View Single Post
Old 11-03-2013, 12:53 PM   #10
Fiskadoro
.......
 
Fiskadoro's Avatar
 
Join Date: Jan 2009
Posts: 1,509
Put them in a 5 gallon bucket and put them in a fridge on a medium temp setting. They will last for days. What you do not want is ice cold water, a cold Ice pack or ice directly touching them as it chills them unevenly and they then die quickly. I have a little dorm fridge I use just for bugs and they will last days in a five gallon bucket. I've even had big lobsters rip of the legs of smaller ones and eat them after being in the fridge a few days.

After a day or two they will will slow down and eventually will hardly be moving but usually they are still not dead. With a dead lobster the tail will come loose from the back of the carapace leaving a gap, once you see that you should clean them immediately.

Some people think that a dead lobster injects some kind of toxin when it dies into the flesh. The truth is just like with fish bacteria in it's digestive track multiply after death but in a lobster it there is no gut to contain it and it can contaminate the meat. Colder they are when they die the less bacterial growth you get and the longer they last.
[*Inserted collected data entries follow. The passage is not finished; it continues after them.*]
Lemma dotted_reference_lookup_witness :
  fst (_identify_table Sim.svc "clean archive.Orders"
         (init (Sim.with_schemas [("archive", ["Orders"])])))
  = Ok (Some ("Orders", "archive"))
  /\ fst (_identify_table Sim.svc "clean archive.Orders"
            (init (Sim.with_schemas [("bronze", ["raw_customers"])])))
     = Raise "SCHEMA_NOT_FOUND: archive".
Proof.
  split.
  - destruct (dotted_reference_lookup Sim.svc "clean archive.Orders"
                "archive" "Orders"
                (init (Sim.with_schemas [("archive", ["Orders"])])))
      as (H & _); [vm_compute; reflexivity..|].
    apply (H ["Orders"] (Sim.with_schemas [("archive", ["Orders"])])).
    vm_compute. reflexivity.
  - destruct (dotted_reference_lookup Sim.svc "clean archive.Orders"
                "archive" "Orders"
                (init (Sim.with_schemas [("bronze", ["raw_customers"])])))
      as (_ & H); [vm_compute; reflexivity..|].
    apply (H "SCHEMA_NOT_FOUND: archive"
             (Sim.with_schemas [("bronze", ["raw_customers"])])).
    vm_compute. reflexivity.
Defined.

Lemma awaiting_turn_always_answers_witness :
  exists text, response Sim.svc "confirm" Sim.awaiting_failure = Ok text.
Proof.
  apply (awaiting_turn_always_answers Sim.svc "confirm" Sim.awaiting_failure).
  vm_compute. reflexivity.
Defined.

Lemma listing_and_transform_always_answer_witness :
  exists text,
    response unreachable_svc "Clean raw_customers and dedupe"
             (init (Sim.warehouse Sim.good_reply))
    = Ok text.
Proof.
  apply (listing_and_transform_always_answer unreachable_svc
           "Clean raw_customers and dedupe"
           (init (Sim.warehouse Sim.good_reply))).
  - vm_compute. discriminate.
  - right. repeat split; vm_compute; reflexivity.
Defined.

(** ** The target layer, again *)

Lemma lower_upper_char (c : ascii) :
  Str.lower_char (Str.upper_char c) = Str.lower_char c.
Proof. destruct c as [[] [] [] [] [] [] [] []]; reflexivity. Qed.

Lemma lower_upper (s : string) : Str.lower (Str.upper s) = Str.lower s.
Proof.
  induction s as [|c s IH]; [reflexivity|].
  unfold Str.lower, Str.upper in *. simpl.
  now rewrite lower_upper_char, IH.
Qed.

Lemma lower_lower_char (c : ascii) :
  Str.lower_char (Str.lower_char c) = Str.lower_char c.
Proof. destruct c as [[] [] [] [] [] [] [] []]; reflexivity. Qed.

Lemma lower_lower (s : string) : Str.lower (Str.lower s) = Str.lower s.
Proof.
  induction s as [|c s IH]; [reflexivity|].
  unfold Str.lower in *. simpl. now rewrite lower_lower_char, IH.
Qed.

(** X10. The target layer is always "silver" or "gold", never the
    layer of raw data; and for a request of ASCII characters the case
    of the letters does not matter: the request in capitals or in
    lower case gets the same layer as the request itself. *)
Theorem target_layer_range_and_case (user_request source_schema : string) :
  (_determine_target_layer user_request source_schema = "silver"
   \/ _determine_target_layer user_request source_schema = "gold")
  /\ (is_ascii user_request = true ->
      _determine_target_layer (Str.upper user_request) source_schema
      = _determine_target_layer user_request source_schema
      /\ _determine_target_layer (Str.lower user_request) source_schema
         = _determine_target_layer user_request source_schema).
Proof.
  split; [|intros _; split].
  - unfold _determine_target_layer.
    destruct (Str.contains "gold" _); [now right|].
    destruct (Str.contains "silver" _); [now left|].
    destruct (Str.any_in _ _); [now right|].
    destruct (String.eqb source_schema "bronze"); [now left|].
    destruct (String.eqb source_schema "silver"); [now right|now left].
  - unfold _determine_target_layer. now rewrite lower_upper.
  - unfold _determine_target_layer. now rewrite lower_lower.
Qed.

Lemma target_layer_range_and_case_witness :
  _determine_target_layer "BUILD A SALES REPORT" "bronze" = "gold"
  /\ _determine_target_layer "build a sales report" "bronze" = "gold".
Proof.
  destruct (target_layer_range_and_case "Build a Sales Report" "bronze")
    as [_ H].
  destruct (H eq_refl) as [H1 H2].
  split.
  - etransitivity; [exact H1|]. vm_compute. reflexivity.
  - etransitivity; [exact H2|]. vm_compute. reflexivity.
Defined.

(** ** Records decoded from a reply *)

(** X11. The optional fields of a plan. When a decoded reply becomes a
    plan, the transformations are the value of
    "transformations_applied" or the empty list, the explanation is
    the value of "explanation" or the empty text, and the estimate and
    the modified columns are read from the object under
    "estimated_impact", each being None when that object or its key is
    absent. *)
Theorem plan_optional_fields (d : list (string * pyval)) (p : TransformPlan) :
  plan_of_data (PDict d) = Ok p ->
  transformations_applied p
  = match Py.assoc "transformations_applied" d with
    | Some v => v
    | None => PList []
    end
  /\ explanation p
     = match Py.assoc "explanation" d with
       | Some v => v
       | None => PStr EmptyString
       end
  /\ estimated_rows_after p
     = match Py.assoc "estimated_impact" d with
       | Some (PDict i) =>
           match Py.assoc "estimated_rows_after" i with
           | Some v => v
           | None => PNone
           end
       | _ => PNone
       end
  /\ columns_modified p
     = match Py.assoc "estimated_impact" d with
       | Some (PDict i) =>
           match Py.assoc "columns_modified" i with
           | Some v => v
           | None => PNone
           end
       | _ => PNone
       end.
Proof.
  unfold plan_of_data. simpl.
  destruct (Py.assoc "estimated_impact" d) as [impact|]; simpl.
  - destruct impact; simpl; try discriminate.
    destruct (Py.assoc "target_table" d) as [tt|]; [|discriminate].
    destruct (Py.assoc "sql" d) as [q|]; [|discriminate].
    simpl. intros H. injection H as <-. simpl. auto.
  - destruct (Py.assoc "target_table" d) as [tt|]; [|discriminate].
    destruct (Py.assoc "sql" d) as [q|]; [|discriminate].
    simpl. intros H. injection H as <-. simpl. auto.
Qed.

Lemma plan_optional_fields_witness :
  transformations_applied Sim.good_plan = PList [PStr "dedupe"]
  /\ estimated_rows_after Sim.good_plan = PInt 2.
Proof.
  assert (E : Json.loads Sim.good_reply
              = Decoded (PDict
                      [("target_table", PStr "main.silver.customers_clean");
                       ("sql", PStr Sim.create_sql);
                       ("transformations_applied", PList [PStr "dedupe"]);
                       ("explanation", PStr "Removes duplicate rows");
                       ("estimated_impact",
                        PDict [("rows_before", PInt 3);
                               ("estimated_rows_after", PInt 2);
                               ("columns_modified", PList [])])]))
    by (vm_compute; reflexivity).
  destruct (plan_optional_fields
              [("target_table", PStr "main.silver.customers_clean");
               ("sql", PStr Sim.create_sql);
               ("transformations_applied", PList [PStr "dedupe"]);
               ("explanation", PStr "Removes duplicate rows");
               ("estimated_impact",
                PDict [("rows_before", PInt 3);
                       ("estimated_rows_after", PInt 2);
                       ("columns_modified", PList [])])]
              Sim.good_plan) as (H1 & _ & H3 & _).
  - vm_compute. reflexivity.
  - split; [exact H1|exact H3].
Defined.

(** X12. The two other records that [LLMService] decodes. A table
    identification needs all its four keys; a schedule needs
    "cron_expression" and "human_readable" and takes "UTC" for a
    missing "timezone". A reply that is no object, or lacks a needed
    key, raises. *)
Theorem reply_records_need_their_keys (data : pyval) :
  (forall t,
      identification_of_data data = Ok t ->
      exists d,
        data = PDict d
        /\ Py.assoc "source_schema" d = Some (ti_source_schema t)
        /\ Py.assoc "source_table" d = Some (ti_source_table t)
        /\ Py.assoc "target_schema" d = Some (ti_target_schema t)
        /\ Py.assoc "confidence" d = Some (confidence t))
  /\ (forall s,
         schedule_of_data data = Ok s ->
         exists d,
           data = PDict d
           /\ Py.assoc "cron_expression" d = Some (cron_expression s)
           /\ Py.assoc "human_readable" d = Some (human_readable s)
           /\ timezone s
              = match Py.assoc "timezone" d with
                | Some z => z
                | None => PStr "UTC"
                end)
  /\ (forall d,
         data = PDict d ->
         Py.assoc "cron_expression" d = None ->
         schedule_of_data data = Raise "'cron_expression'").
Proof.
  split; [|split].
  - intros t. unfold identification_of_data.
    destruct data as [| b | n | s | l | d]; simpl; try discriminate.
    intros H. exists d. revert H.
    destruct (Py.assoc "source_schema" d); [|discriminate].
    destruct (Py.assoc "source_table" d); [|discriminate].
    destruct (Py.assoc "target_schema" d); [|discriminate].
    destruct (Py.assoc "confidence" d); [|discriminate].
    simpl. intros H. injection H as <-. simpl.
    repeat split; reflexivity.
  - intros s. unfold schedule_of_data.
    destruct data as [| b | n | x | l | d]; simpl; try discriminate.
    intros H. exists d. revert H.
    destruct (Py.assoc "cron_expression" d); [|discriminate].
    destruct (Py.assoc "human_readable" d); [|discriminate].
    simpl. intros H. injection H as <-. simpl.
    repeat split; reflexivity.
  - intros d -> H. unfold schedule_of_data. simpl. rewrite H. reflexivity.
Qed.

Lemma reply_records_need_their_keys_witness :
  schedule_of_data (PDict [("human_readable", PStr "hourly")])
  = Raise "'cron_expression'"
  /\ exists s,
       schedule_of_data
         (PDict [("cron_expression", PStr "0 * * * *");
                 ("human_readable", PStr "hourly")]) = Ok s
       /\ timezone s = PStr "UTC".
Proof.
  split.
  - destruct (reply_records_need_their_keys
                (PDict [("human_readable", PStr "hourly")])) as (_ & _ & H).
    apply (H [("human_readable", PStr "hourly")]); reflexivity.
  - eexists. split; [reflexivity|].
    destruct (reply_records_need_their_keys
                (PDict [("cron_expression", PStr "0 * * * *");
                        ("human_readable", PStr "hourly")])) as (_ & H & _).
    destruct (H _ eq_refl) as (d & Hd & _ & _ & Hz).
    injection Hd as <-. exact Hz.
Defined.

(** ** The entry point of the application *)

Section AppTurns.

Context {W : Type} (svc : Services W).

Lemma app_chat_blank (connect : result W) (m : string)
      (agent : option (Agent W)) :
  Str.strip m = EmptyString ->
  app_chat svc connect m agent = ("Please enter a message.", agent).
Proof. intros H. unfold app_chat. now rewrite H. Qed.

Lemma app_chat_keeps_invariant (connect : result W) (m : string)
      (agent : option (Agent W)) :
  (forall a, agent = Some a -> session_invariant a) ->
  forall a', snd (app_chat svc connect m agent) = Some a' ->
             session_invariant a'.
Proof.
  intros Hinv a'. unfold app_chat.
  destruct (String.eqb (Str.strip m) EmptyString); [apply Hinv|].
  assert (Hturn : forall a, session_invariant a ->
            snd (match chat svc m a with
                 | (Ok response, a0) => (response, Some a0)
                 | (Raise e, a0) =>
                     ("❌ **Error:** " ++ e ++ Str.nl ++ Str.nl
                      ++ "Try `help` for available commands.", Some a0)
                 end) = Some a' ->
            session_invariant a').
  { intros a Ha H. pose proof (chat_keeps_invariant svc m a Ha) as Hk.
    unfold after in Hk. destruct (chat svc m a) as [[r|e] a0];
      simpl in H; injection H as <-; exact Hk. }
  destruct agent as [a|].
  - apply Hturn. now apply Hinv.
  - destruct connect as [w|e].
    + apply Hturn. apply init_invariant.
    + discriminate.
Qed.

(** X13. Through the entry point of the application: a message that
    is blank after stripping is answered without touching the agent
    (none is constructed for it either), and after any conversation,
    started without agent, the agent that exists keeps the invariant
    of the session, also after turns in which [chat] raised and after
    failed constructions. *)
Theorem app_conversation_keeps_invariant (turns : list (result W * string)) :
  (forall connect m agent,
      Str.strip m = EmptyString ->
      app_chat svc connect m agent = ("Please enter a message.", agent))
  /\ forall a, app_run svc turns None = Some a -> session_invariant a.
Proof.
  split; [intros connect m agent; apply app_chat_blank|].
  assert (H : forall (agent : option (Agent W)),
             (forall a, agent = Some a -> session_invariant a) ->
             forall a, app_run svc turns agent = Some a ->
                       session_invariant a).
  { induction turns as [|[connect m] rest IH]; intros agent Hinv a; simpl.
    - apply Hinv.
    - apply IH. intros a0. now apply app_chat_keeps_invariant. }
  apply H. discriminate.
Qed.
(** * Schema derivation of egg-controller: [getSchemaByType]

    A shallow embedding of [src/lib/transformer/util/getSchemaByType.ts]
    and the properties of its three functions [getSchemaByType],
    [addRefTypeSchema] and [extendClass].

    The TypeScript compiler objects the code inspects ([ts.Type],
    [ts.Symbol], [ts.Declaration]) are records holding exactly the
    properties the code reads.  Types are JavaScript objects compared by
    identity ([c.type === type]) and may refer to each other cyclically, so
    a type is a handle [TypeId] into a finite table of descriptors; a handle
    outside the table stands for [undefined].

    [config.schemaObjects] and [config.typeCache] are shared by every
    recursive call (the spread [{ ...config, extendClass: true }] copies the
    two references, not the objects), so they form the state that is
    threaded through; [config.extendClass] is copied by value and is a
    plain argument.  The registry is a finite map from names to fragments;
    the properties a plain JavaScript object inherits from
    [Object.prototype] are not part of it.

    The helpers the file imports and the compiler API lie outside it.
    What [isArrayType], [getComment], [typeChecker.typeToString] and
    [typeChecker.getTypeAtLocation] answer for a type, symbol or declaration
    is a field of its record; [getHashCode] is a parameter; [getValue] is
    modelled below. *)

From Stdlib Require Import ZArith List Lia Wf_nat.
From stdpp Require Import base option list strings gmap pretty relations.


(** ** The TypeScript side: what the code reads of a type *)

Abbreviation TypeId := nat.

(** [ts.SyntaxKind], as far as the code distinguishes its members. *)
Inductive SyntaxKind :=
| PrivateKeyword
| ProtectedKeyword
| PublicKeyword
| StaticKeyword
| ReadonlyKeyword
| MethodDeclaration
| MethodSignature
| ArrowFunction
| PropertyDeclaration
| PropertySignature
| OtherKind (n : nat).

Global Instance SyntaxKind_eq_dec : EqDecision SyntaxKind.
Proof. solve_decision. Defined.

(** A declaration node: [modifiers] (absent on most nodes), the node's
    [kind], whether it carries a [questionToken], and the answer of
    [typeChecker.getTypeAtLocation] for it. *)
Record Declaration := mkDeclaration {
  modifiers : option (list SyntaxKind);
  kind : SyntaxKind;
  questionToken : bool;
  typeAtLocation : TypeId
}.

(** A symbol: of a type ([type.symbol]) or of a member
    ([type.getProperties()]).  [symbol_type] is [(symbol as any).type],
    [symbol_target_type] is [(symbol as any).target.type] (absent when
    either link is), [symbol_comment] is [getComment(symbol)]. *)
Record TsSymbol := mkSymbol {
  escapedName : string;
  valueDeclaration : option Declaration;
  symbol_type : option TypeId;
  symbol_target_type : option TypeId;
  symbol_comment : option string
}.

(** [LiteralType.value]; [undefined] on types that are not literals. *)
Inductive LiteralValue :=
| LitString (s : string)
| LitNumber (z : Z)
| LitUndefined.

(** A type descriptor.  [isArrayType] is the answer of the helper of that
    name, [type_comment] that of [getComment((type as any).type || type)],
    [typeToString] that of [typeChecker.typeToString(type)]; [isUnion],
    [isIntersection] and [isClassOrInterface] are the methods of
    [ts.Type]. *)
Record TsType := mkType {
  flags : Z;
  objectFlags : Z;
  symbol : option TsSymbol;
  typeArguments : option (list TypeId);
  types : list TypeId;
  value : LiteralValue;
  isArrayType : bool;
  isUnion : bool;
  isIntersection : bool;
  isClassOrInterface : bool;
  type_comment : option string;
  typeToString : string;
  getNumberIndexType : option TypeId;
  getStringIndexType : option TypeId;
  getProperties : list TsSymbol
}.

(** The members of [ts.TypeFlags] and [ts.ObjectFlags] the code tests, with
    their values in TypeScript 3. *)
Definition TypeFlags_Boolean : Z := 16.
Definition TypeFlags_EnumLiteral : Z := 1024.
Definition TypeFlags_Union : Z := 1048576.
Definition ObjectFlags_Anonymous : Z := 16.

(** [x & mask] used as a condition. *)
Definition has_flag (x mask : Z) : bool := negb (Z.land x mask =? 0)%Z.

(** ** The OpenAPI side: schema objects *)

(** A [SchemaObject] (or [ReferenceObject]) with the fields the code
    writes; an absent field is [None].  [properties] keeps the insertion
    order of the JavaScript object. *)
#[local] Set Warnings "-register-all".
Inductive SchemaObject := mkSchema {
  description : option string;
  type : option string;
  format : option string;
  items : option SchemaObject;
  enum : option (list LiteralValue);
  oneOf : option (list SchemaObject);
  allOf : option (list SchemaObject);
  properties : option (list (string * SchemaObject));
  required : option (list string);
  additionalProperties : option SchemaObject;
  ref : option string
}.

Definition emptySchema : SchemaObject :=
  mkSchema None None None None None None None None None None None.

Definition set_description (v : option string) (s : SchemaObject) :=
  mkSchema v (type s) (format s) (items s) (enum s) (oneOf s) (allOf s)
    (properties s) (required s) (additionalProperties s) (ref s).
Definition set_type (v : string) (s : SchemaObject) :=
  mkSchema (description s) (Some v) (format s) (items s) (enum s) (oneOf s)
    (allOf s) (properties s) (required s) (additionalProperties s) (ref s).
Definition set_format (v : string) (s : SchemaObject) :=
  mkSchema (description s) (type s) (Some v) (items s) (enum s) (oneOf s)
    (allOf s) (properties s) (required s) (additionalProperties s) (ref s).
Definition set_items (v : SchemaObject) (s : SchemaObject) :=
  mkSchema (description s) (type s) (format s) (Some v) (enum s) (oneOf s)
    (allOf s) (properties s) (required s) (additionalProperties s) (ref s).
Definition set_enum (v : list LiteralValue) (s : SchemaObject) :=
  mkSchema (description s) (type s) (format s) (items s) (Some v) (oneOf s)
    (allOf s) (properties s) (required s) (additionalProperties s) (ref s).
Definition set_oneOf (v : list SchemaObject) (s : SchemaObject) :=
  mkSchema (description s) (type s) (format s) (items s) (enum s) (Some v)
    (allOf s) (properties s) (required s) (additionalProperties s) (ref s).
Definition set_allOf (v : list SchemaObject) (s : SchemaObject) :=
  mkSchema (description s) (type s) (format s) (items s) (enum s) (oneOf s)
    (Some v) (properties s) (required s) (additionalProperties s) (ref s).
Definition set_properties (v : list (string * SchemaObject)) (s : SchemaObject) :=
  mkSchema (description s) (type s) (format s) (items s) (enum s) (oneOf s)
    (allOf s) (Some v) (required s) (additionalProperties s) (ref s).
Definition set_required (v : list string) (s : SchemaObject) :=
  mkSchema (description s) (type s) (format s) (items s) (enum s) (oneOf s)
    (allOf s) (properties s) (Some v) (additionalProperties s) (ref s).
Definition set_additionalProperties (v : SchemaObject) (s : SchemaObject) :=
  mkSchema (description s) (type s) (format s) (items s) (enum s) (oneOf s)
    (allOf s) (properties s) (required s) (Some v) (ref s).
In other words a lobster that dies in your truck, bait tank, or room temperature Ice chest is more suspect, then one that dies after a few days sitting in the fridge. If your worried about them spoiling cut off the tails and remove the digestive track, and then throw them on ice. Tails will last for days chilled or on ice, so if there's a question about them lasting clean them, chill them down, or even freeze the tails.

The big deal is if the meat is soft or mushy when cooked it's not worth eating. You want that meat to be firm after it's cooked.

Last edited by Fiskadoro; 11-03-2013 at 05:31 PM.